Scopus: Refining your search

Use this guide to help you search Scopus more effectively and to find out how to manage your search results. After reading this introductory page, click each heading in the following row of tabs:

Refining and re-sorting your search results

Re-sorting your search results: if your results appear in date order, you may want to re-sort them so that they appear in the order of highest relevance. To do this, select the option from the 'sort by' options  (just above your search results).
 

Retrieving too few results? Return to the search boxes by clicking the orange ‘Scopus’ logo (top left-hand corner). Consider whether any further keywords exist on your topic and if so, add these to the relevant search boxes. If the problem remains, and you have entered multiple sets of keyword, try excluding the least essential set.

 

Retrieving too many irrelevant results? Return to the search boxes by clicking the orange ‘Scopus’ logo (top left-hand corner). Consider whether any of your keywords are of only marginal relevance - if so, remove these and try another search. If the problem remains, consider whether your topic contains a further concept that needs to appear in each search result. If so, add another search box and enter the keyword(s) associated with that concept in the new box.

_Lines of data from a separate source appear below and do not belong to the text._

(* ===== verification/BfcExtend.v ===== *)
(** * Growing the allocator: new and extended regions, [Extend] *)
From S2P Require Import Prelude Bfc BfcRegions BfcLinks BfcInv BfcOps BfcAlloc BfcDealloc.
From Stdlib Require Import Sorted.
From stdpp Require sorting.
From stdpp Require Import options.
#[local] Open Scope tf_monad_scope.

(** ** Region lists *)

Definition before (x y : AllocationRegion) : Prop := r_end_ptr x <= r_ptr y.

Lemma sorted_regions_iff rs : sorted_regions rs <-> StronglySorted before rs.
Proof.
  induction rs as [|r rs IH]; split; intros H.
  - constructor.
  - intros i j ri rj Hi. by rewrite lookup_nil in Hi.
  - constructor.
    + apply IH. intros i j ri rj Hi Hj Hij. by apply (H (S i) (S j) ri rj Hi Hj); lia.
    + apply Forall_lookup. intros i ri Hi. by apply (H 0%nat (S i) r ri); [done|done|lia].
  - inversion H as [|? ? HS HF]; subst. apply IH in HS. intros [|i] [|j] ri rj Hi Hj Hij; simplify_eq/=;
      [lia| |lia|].
    + by eapply (Forall_lookup_1 _ _ _ _ HF).
    + by apply (HS i j); [..|lia].
Qed.

Lemma reg_elem rs a b : reg rs a b <-> exists r, r ∈ rs /\ r_ptr r = a /\ r_end_ptr r = b.
Proof.
  split.
  - intros (i & r & Hi & ?). exists r. split; [by eapply list_elem_of_lookup_2|done].
  - intros (r & Hr & ?). apply list_elem_of_lookup_1 in Hr as [i Hi]. by exists i, r.
Qed.

Lemma rm_get_handle_elem rs r p :
  regions_ok rs -> r ∈ rs -> r_ptr r <= p < r_end_ptr r ->
  rm_get_handle rs p = r_handles r !! IndexFor r p.
Proof. intros Hok Hr. apply list_elem_of_lookup_1 in Hr as [i Hi]. by eapply rm_get_handle_eq. Qed.

Lemma regions_ok_insert l1 l2 r :
  regions_ok (l1 ++ l2) -> region_ok r ->
  (forall x, x ∈ l1 -> before x r) -> (forall x, x ∈ l2 -> before r x) -> regions_ok (l1 ++ r :: l2).
Proof.
  intros [HF HS] Hr H1 H2. apply Forall_app in HF as [HF1 HF2]. split.
  - apply Forall_app. split; [done|]. by constructor.
  - apply sorted_regions_iff. apply sorted_regions_iff in HS.
    apply sorting.StronglySorted_app in HS as (Hc & HS1 & HS2).
    apply sorting.StronglySorted_app. split_and!; [|done|].
    + intros x y Hx [->|Hy]%elem_of_cons; auto.
    + constructor; [done|]. by apply Forall_forall.
Qed.

Lemma regions_ok_remove l1 l2 r : regions_ok (l1 ++ r :: l2) -> regions_ok (l1 ++ l2).
Proof.
  intros [HF HS]. apply Forall_app in HF as [HF1 HF2]. inversion HF2; subst. split.
  - by apply Forall_app.
  - apply sorted_regions_iff. apply sorted_regions_iff in HS.
    apply sorting.StronglySorted_app in HS as (Hc & HS1 & HS2). inversion HS2; subst.
    apply sorting.StronglySorted_app. split_and!; [|done|done]. intros x y Hx Hy. apply Hc; set_solver.
Qed.

(** A removed region does not overlap the others. *)
Lemma regions_ok_apart l1 l2 r x :
  regions_ok (l1 ++ r :: l2) -> x ∈ l1 ++ l2 -> before x r \/ before r x.
Proof.
  intros [_ HS] Hx. apply sorted_regions_iff, sorting.StronglySorted_app in HS as (Hc & _ & HS).
  inversion HS as [|? ? _ HF]; subst. apply elem_of_app in Hx as [Hx|Hx].
  - left. apply Hc; set_solver.
  - right. by eapply Forall_forall in HF.
Qed.

Abbreviation sum_sizes := (foldr (fun r z => r_memory_size r + z) 0).

Lemma sum_sizes_app l1 l2 : sum_sizes (l1 ++ l2) = sum_sizes l1 + sum_sizes l2.
Proof. induction l1 as [|r l1 IH]; simpl; [done|]. rewrite IH. lia. Qed.

Lemma n_handles_for_eq m : 0 < m < 2 ^ 63 -> m mod 256 = 0 -> n_handles_for m = Z.to_nat (m / 256).
Proof.
  intros Hm Hmod. unfold n_handles_for. change kMinAllocationSize with 256.
  rewrite u64_small by (unfold in_u64; lia). f_equal. Z.div_mod_to_equations. lia.
Qed.

Section add_region.
Context (rs : list AllocationRegion) (p r : Z).
Context (Hok : regions_ok rs).
Context (Hb : 0 < p /\ 0 < r /\ r mod 256 = 0 /\ p + r < 2 ^ 63).
Context (HN : forall a b, reg rs a b -> b <= p \/ p + r <= a).

Lemma ub_split :
  (forall x, x ∈ take (upper_bound rs p) rs -> r_end_ptr x <= p) /\
  (forall x, x ∈ drop (upper_bound rs p) rs -> p + r <= r_ptr x).
Proof using Hok HN Hb.
  split; intros x Hx; apply list_elem_of_lookup_1 in Hx as [i Hi].
  - apply lookup_take_Some in Hi as [Hi Hlt]. by eapply upper_bound_before.
  - rewrite lookup_drop in Hi. pose proof (lookup_lt_Some _ _ _ Hi).
    destruct (HN (r_ptr x) (r_end_ptr x)) as [Hle|]; [by exists (upper_bound rs p + i)%nat, x| |done].
    exfalso. destruct (lookup_lt_is_Some_2 rs (upper_bound rs p)) as [y Hy]; [lia|].
    pose proof (upper_bound_at _ _ _ Hy). destruct (regions_ok_lookup _ _ _ Hok Hi).
    destruct (decide (i = 0%nat)) as [->|].
    + rewrite Nat.add_0_r in Hi. simplify_eq. lia.
    + pose proof (proj2 Hok _ _ _ _ Hy Hi ltac:(lia)). destruct (regions_ok_lookup _ _ _ Hok Hy). lia.
Qed.

Lemma region_new_ok : region_ok (AllocationRegion_new p r).
Proof using Hb.
  assert (E : u64 (p + r) = p + r) by (apply u64_small; unfold in_u64; lia).
  split; simpl; rewrite ?E; try lia. rewrite length_replicate. apply n_handles_for_eq; lia.
Qed.

Lemma AddAllocationRegion_spec :
  let rs' := AddAllocationRegion p r rs in
  regions_ok rs' /\ (forall a b, reg rs' a b <-> reg rs a b \/ (a = p /\ b = p + r)) /\
  (forall q, slot (reg rs) q -> rm_get_handle rs' q = rm_get_handle rs q) /\
  (forall q, p <= q < p + r -> rm_get_handle rs' q = Some inv) /\
  sum_sizes rs' = sum_sizes rs + r.
Proof using Hok HN Hb.
  intros rs'. destruct ub_split as [H1 H2]. pose proof region_new_ok as Hn.
  pose proof (take_drop (upper_bound rs p) rs) as Etd.
  assert (Een : r_end_ptr (AllocationRegion_new p r) = p + r).
  { simpl. by rewrite u64_small by (unfold in_u64; lia). }
  assert (Hok' : regions_ok rs').
  { apply regions_ok_insert; [by rewrite Etd|done| |].
    - intros x Hx. by apply H1.
    - intros x Hx. unfold before. rewrite Een. by apply H2. }
  assert (Hel : forall x, x ∈ rs' <-> x ∈ rs \/ x = AllocationRegion_new p r).
  { intros x. rewrite <-Etd at 1. unfold rs', AddAllocationRegion. set_solver. }
  split_and!; [done| | | |].
  - intros a b. rewrite !reg_elem. split.
    + intros (x & Hx & <- & <-). apply Hel in Hx as [Hx| ->]; [eauto|].
      right. split; [done|]. by rewrite Een.
    + intros [(x & Hx & <- & <-)|[-> ->]].
      * exists x. rewrite Hel. auto.
      * exists (AllocationRegion_new p r). rewrite Hel. auto.
  - intros q (a & b & Hab & Hq & _). apply reg_elem in Hab as (x & Hx & <- & <-).
    rewrite !(rm_get_handle_elem _ x); try done. apply Hel. auto.
  - intros q Hq. assert (Hq' : r_ptr (AllocationRegion_new p r) <= q <
      r_end_ptr (AllocationRegion_new p r)) by (rewrite Een; simpl; lia).
    rewrite (rm_get_handle_elem _ (AllocationRegion_new p r)); [|done|apply Hel; auto|done].
    pose proof (IndexFor_lt _ _ Hn Hq') as Hlt. simpl in Hlt |- *. rewrite length_replicate in Hlt.
    by apply lookup_replicate_2.
  - unfold rs', AddAllocationRegion. rewrite sum_sizes_app. simpl.
    assert (E := f_equal sum_sizes Etd). rewrite sum_sizes_app in E. lia.
Qed.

Note the advice on error messages in the keywords tab in the guide.

What are Scopus's filters?

  • To the left of your search results, there are filters that enable you to refine your search results by various categories including subject area, document type, specific author and institutional affiliation.
     
  • To open a filter's options, click on the relevant down arrow. Then click in the boxes next to some of the attributes listed. Finally, click the ‘limit to button' which will pop up just below the filter.
     
  • Be cautious with keyword and subject area filters: they might not help you identify all of the search results on a specific topic/subject. However, if you're retrieving an unmanageable number of irrelevant results, these filters can be helpful (at least in your initial searches).

The Keyword filter

  • To view all of the keywords associated across the full range of your search results, open the 'keyword' option in the left-hand column. Keywords provide a more precise description of content than subject areas. 
     
  • This filter may help you refine the scope of your dissertation or thes by alerting you to aspects of a topic that you might not have considered and possible gaps in previous research.
     
  • To view a fuller set of the keywords, click the show more link. Then select those boxes next to keywords that are relevant to your research. 

Combining sets of search results

With complicated searches, you may find it helpful to run a separate search for each "separate" concept within the overall theme of your research question, and then combine the individual sets of search results. To do this, click the top left orange 'Scopus' icon to return to the Scopus 'homepage'. Here you'll find a list of your searches (from your current search session).

Click the boxes next to those searches you wish to combine. Each search has a corresponding number which then appears in a 'combine queries' box that will appear just above the list. This will default to combining your searches with AND but you can change this setting as relevant as follows:
 

  • AND: narrows down your search results so that each individual result relates to all the concepts/sets that you're combining (rather than just one concept). In the above example, each result will relate to both wellbeing AND governance. 
     
  • OR: broadens your search results by listing every single result that appears in either one or more of the original sets that you're combining.
     
  • NOT: excludes results that include one or more irrelevant keywords. To do this, run a search on your topic (e.g. #1) and then run a second search for just the keyword(s) that you want excluded (e.g. #2).  Then, combine the two sets of searches using NOT (e.g. #1 NOT #2).

    Be cautious: the use of NOT can too limiting - a Scopus record that includes an irrelevant keyword may also include a relevant keyword. A manual evaluation of your results may be the only way of excluding the irrelevant ones effectively, but the use of filters or a more precise set of keywords might help.